The new data protection law is expected to be agreed to by EU governments and members of the European Parliament today.

Under the new protection law, set to replace a patchwork of 28 different laws regulators would get greater enforcement powers.

Current laws, date back to the 1990s, hobbling  regulators.

According to lawyers and privacy activists, today's negotiations should make businesses more keen to protect data.

The new law is aimed at making doing business across the EU easier by subjecting companies to just one regulator, in whatever country they had their European headquarters.

The so-called one-stop system aimed to  prevent companies from having to deal with a different regulator in each country where they operated, which particularly impacts companies such as Google and Facebook.

The new laws would require US tech firms to inform users in Europe how their information was going to be used, failing which they would be liable to hefty fines.

Companies would need to clearly inform users what information about them was being collected and how it would be used, and get their consent to that use. This legislation has been several years in the making.

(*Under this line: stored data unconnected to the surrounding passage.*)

(* ===== verification/Seek.v ===== *)
(** * Seeking by timestamp

    [QueueBackend::find_id_for_timestamp] narrows a window with the
    segments' first and last timestamps and then bisects it. On a log with
    increasing timestamps the result separates the messages before the
    requested timestamp from the others. *)
From S2P Require Import Prelude.
From S2P Require Import Bytes.
From S2P Require Import Segments.
From S2P Require Import SegmentSpec.
From S2P Require Import SegmentFacts.
From S2P Require Import Backend.
From S2P Require Import LogSpec.
From S2P Require Import BackendFacts.

(** Timestamps never decrease along the log, and none is [INVALID_TIMESTAMP]. *)
Definition increasing (ms : list msg) : Prop :=
  ∀ i j x y, (i ≤ j)%nat → ms !! i = Some x → ms !! j = Some y → x.1 ≤ y.1.
Definition stamped (ms : list msg) : Prop := Forall (λ m, 0 < m.1) ms.
Definition no_empty_segment (b : QueueBackend.t) : Prop :=
  Forall (λ s, Segment.tail s < Segment.head s) (QueueBackend.segments b).

Lemma first_ts_cons m ms : 0 < m.1 → first_ts (m :: ms) = m.1.
Proof.
  intros Hm. unfold first_ts. cbn.
  assert (∀ l f, 0 < f → foldl (λ f (m : msg), Segment.stamp f m.1) f l = f) as Hs.
  { induction l as [|m' l IH]; intros f Hf; [done|]. cbn. unfold Segment.stamp at 2.
    rewrite (proj2 (Z.eqb_neq f _)) by (unfold Segment.INVALID_TIMESTAMP; lia). by apply IH. }
  by apply Hs.
Qed.

Section seek.
Context `{Profile} `{Hasher}.
Variables (b : QueueBackend.t) (start : Z) (ms : list msg) (T : Z).
Hypothesis Hb : backend_rep b start ms.
Hypothesis Hinc : increasing ms.
Hypothesis Hstamped : stamped ms.

(** Everything numbered below [lo] is too old; from [hi] on it is wanted. *)
Definition old_below (lo : Z) : Prop :=
  ∀ i x, ms !! i = Some x → start + Z.of_nat i < lo → x.1 < T.
Definition wanted_from (hi : Z) : Prop :=
  ∀ i x, ms !! i = Some x → hi ≤ start + Z.of_nat i → T ≤ x.1.

Lemma search_refines fuel lo hi :
  start ≤ lo ≤ hi → hi ≤ QueueBackend.head b → hi - lo ≤ Z.of_nat fuel →
  old_below lo → wanted_from hi →
  ∃ r, QueueBackend.search fuel b T lo hi = Done r ∧ lo ≤ r ≤ hi ∧ old_below r ∧ wanted_from r.
Proof.
  revert lo hi. induction fuel as [|fuel IH]; intros lo hi Hlo Hhi Hf Hold Hnew.
  { exists lo. assert (hi = lo) as -> by lia. by split_and!. }
  pose proof (br_head _ _ _ Hb) as Hhd. pose proof (br_start _ _ _ Hb) as Hst.
  cbn [QueueBackend.search]. destruct (Z.ltb_spec lo hi).
  2:{ exists lo. assert (hi = lo) as -> by lia. by split_and!. }
  pose proof (Z.div_mod (hi - lo) 2) as Hdm. pose proof (Z.mod_pos_bound (hi - lo) 2) as Hmb.
  set (id := lo + (hi - lo) / 2) in *.
  assert (lo ≤ id < hi) as Hid by (unfold id; lia).
  rewrite u64_in, bind_Done by (unfold in_u64; lia). fold id.
  rewrite u64_in, bind_Done by (unfold in_u64; lia).
  pose proof (backend_rep_next _ _ _ Hb) as Hn.
  destruct (lookup_lt_is_Some_2 ms (Z.to_nat (id - start))) as [x Hx]; [unfold zlen in *; lia|].
  pose proof (get_refines _ _ _ id Hb) as Hget. unfold entry in Hget.
  rewrite Z.max_l, Hx in Hget by lia. destruct Hget as (m & Hget & _ & Hts & _); [lia|].
  rewrite Hget, bind_Done, Hts, bind_Done. destruct (Z.leb_spec T x.1) as [Hle|Hgt].
  - destruct (IH lo id) as (r & Hr & ? & ? & ?); [lia|lia|lia|done| |].
    { intros i y Hy Hi. transitivity x.1; [done|]. eapply Hinc; [|done|done]. lia. }
    exists r. split_and!; (done || lia).
  - mint. destruct (IH (id + 1) hi) as (r & Hr & ? & ? & ?); [lia|lia|lia| |done|].
    { intros i y Hy Hi. eapply Z.le_lt_trans; [|exact Hgt]. eapply Hinc; [|done|done]. lia. }
    exists r. split_and!; (done || lia).
Qed.

Lemma narrow_refines segs mid m1 m2 lo hi :
  chain mid segs m2 (QueueBackend.head b) → ms = m1 ++ m2 → mid = start + zlen m1 →
  Forall (λ s, Segment.tail s < Segment.head s) segs →
  start ≤ lo ≤ mid → old_below lo →
  hi = QueueBackend.head b ∨
    (hi = mid ∧ ∃ x, last m1 = Some x ∧ T < x.1) →
  ∃ lo', foldl (QueueBackend.narrow T) (lo, hi) segs = (lo', QueueBackend.head b) ∧
    start ≤ lo' ≤ QueueBackend.head b ∧ old_below lo'.
Proof.
  intros Hc. revert m1 lo hi. remember (QueueBackend.head b) as stop eqn:Hstop.
  induction Hc as [mid|mid s segs k n m2 stop Hr Ht _ Hc IH]; intros m1 lo hi Hms Hmid Hne Hlo Hold Hhi.
  { exists lo. cbn. destruct Hhi as [->|[-> _]]; split_and!; (done || lia). }
  apply Forall_cons in Hne as [Hne1 Hne]. pose proof (rep_head _ _ _ Hr) as Hh.
  destruct k as [|k0 k]; [rewrite zlen_nil in Hh; lia|].
  destruct (exists_last (l := k0 :: k)) as (k' & kl & Hk); [done|].
  rewrite app_assoc in Hms. pose proof Hstamped as Hpos. unfold stamped in Hpos.
  assert (0 < k0.1) as Hk0.
  { rewrite Hms, !Forall_app in Hpos. by destruct Hpos as [[_ [? _]%Forall_cons] _]. }
  assert (ms !! length m1 = Some k0) as Hfirst.
  { by rewrite Hms, <-app_assoc, lookup_app_r, Nat.sub_diag by done. }
  cbn [foldl]. unfold QueueBackend.narrow at 2. cbn [fst snd].
  rewrite (rep_first _ _ _ Hr), first_ts_cons by done.
  rewrite (rep_last _ _ _ Hr), Hk, last_ts_snoc.
  pose proof (chain_stop _ _ _ _ Hc) as Hstop'. pose proof (zlen_nonneg m2). pose proof (zlen_nonneg m1).
  eapply (IH Hstop (m1 ++ k0 :: k)); [done| |done| | |].
  - rewrite zlen_app. lia.
  - destruct (k0.1 <? T); lia.
  - destruct (Z.ltb_spec k0.1 T) as [Hlt|]; [|done].
    intros i x Hx Hi. eapply Z.le_lt_trans; [|exact Hlt].
    eapply Hinc; [|exact Hx|exact Hfirst]. unfold zlen in *. lia.
  - assert (last (m1 ++ k0 :: k) = Some kl) as Hlast by (by rewrite Hk, app_assoc, last_snoc).
    destruct (Z.ltb_spec T kl.1) as [Hlt|Hge]; [right; by eauto|].
    destruct Hhi as [->|[-> (x & Hx & HTx)]]; [by left|]. exfalso.
    apply last_Some in Hx as [l ->].
    assert (x.1 ≤ kl.1); [|lia].
    eapply (Hinc (length l) (length (l ++ [x]) + length k')%nat); [rewrite length_app; cbn; lia| |].
    + rewrite Hms, <-!app_assoc, lookup_app_r, Nat.sub_diag by done. done.
    + rewrite Hms, Hk, <-!app_assoc, (app_assoc l), lookup_app_r by lia.
      rewrite lookup_app_r by lia.
      by replace (_ + length k' - _ - length k')%nat with O by lia.
Qed.

(** The result is the boundary between too-old and wanted messages. *)
Lemma find_id_refines :
  QueueBackend.tail b = start → no_empty_segment b →
  ∃ r, QueueBackend.find_id_for_timestamp b T = Done r ∧
    start ≤ r ≤ QueueBackend.head b ∧ old_below r ∧ wanted_from r.
Proof.
  intros Htail Hne. unfold QueueBackend.find_id_for_timestamp. rewrite Htail.
  pose proof (br_tail _ _ _ Hb) as Htl. pose proof (backend_rep_next _ _ _ Hb) as Hn.
  destruct (narrow_refines (QueueBackend.segments b) start [] ms start (QueueBackend.head b))
    as (lo & Hfold & Hlo & Hold); [apply (br_chain _ _ _ Hb)|done|rewrite zlen_nil; lia|done|lia| |by left|].
  { intros i x _ Hi. lia. }
  rewrite Hfold. destruct (search_refines (Z.to_nat (QueueBackend.head b - lo)) lo (QueueBackend.head b))
    as (r & Hr & Hrange & Ho & Hw); [lia|lia|lia|done| |].
  { intros i x Hx Hi. apply lookup_lt_Some in Hx. unfold zlen in *. lia. }
  exists r. split_and!; (done || lia).
Qed.

End seek.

''A lot of the language in this regulation has been sharpened in response to US companies walking very close to the line as far as complying with EU data protection regulations,'' said Danny O'Brien, the international director of the Electronic Frontier Foundation, a San Francisco-based cyber rights group, USA Today reported.

The new directive would also give EU resident the legal right to force companies to correct any information about them that was outdated or incorrect.

It also raised the age of data consent to 16 with younger users required to get parental permission to share information about themselves with companies, said O'Brien. The age of consent was 13 earlier.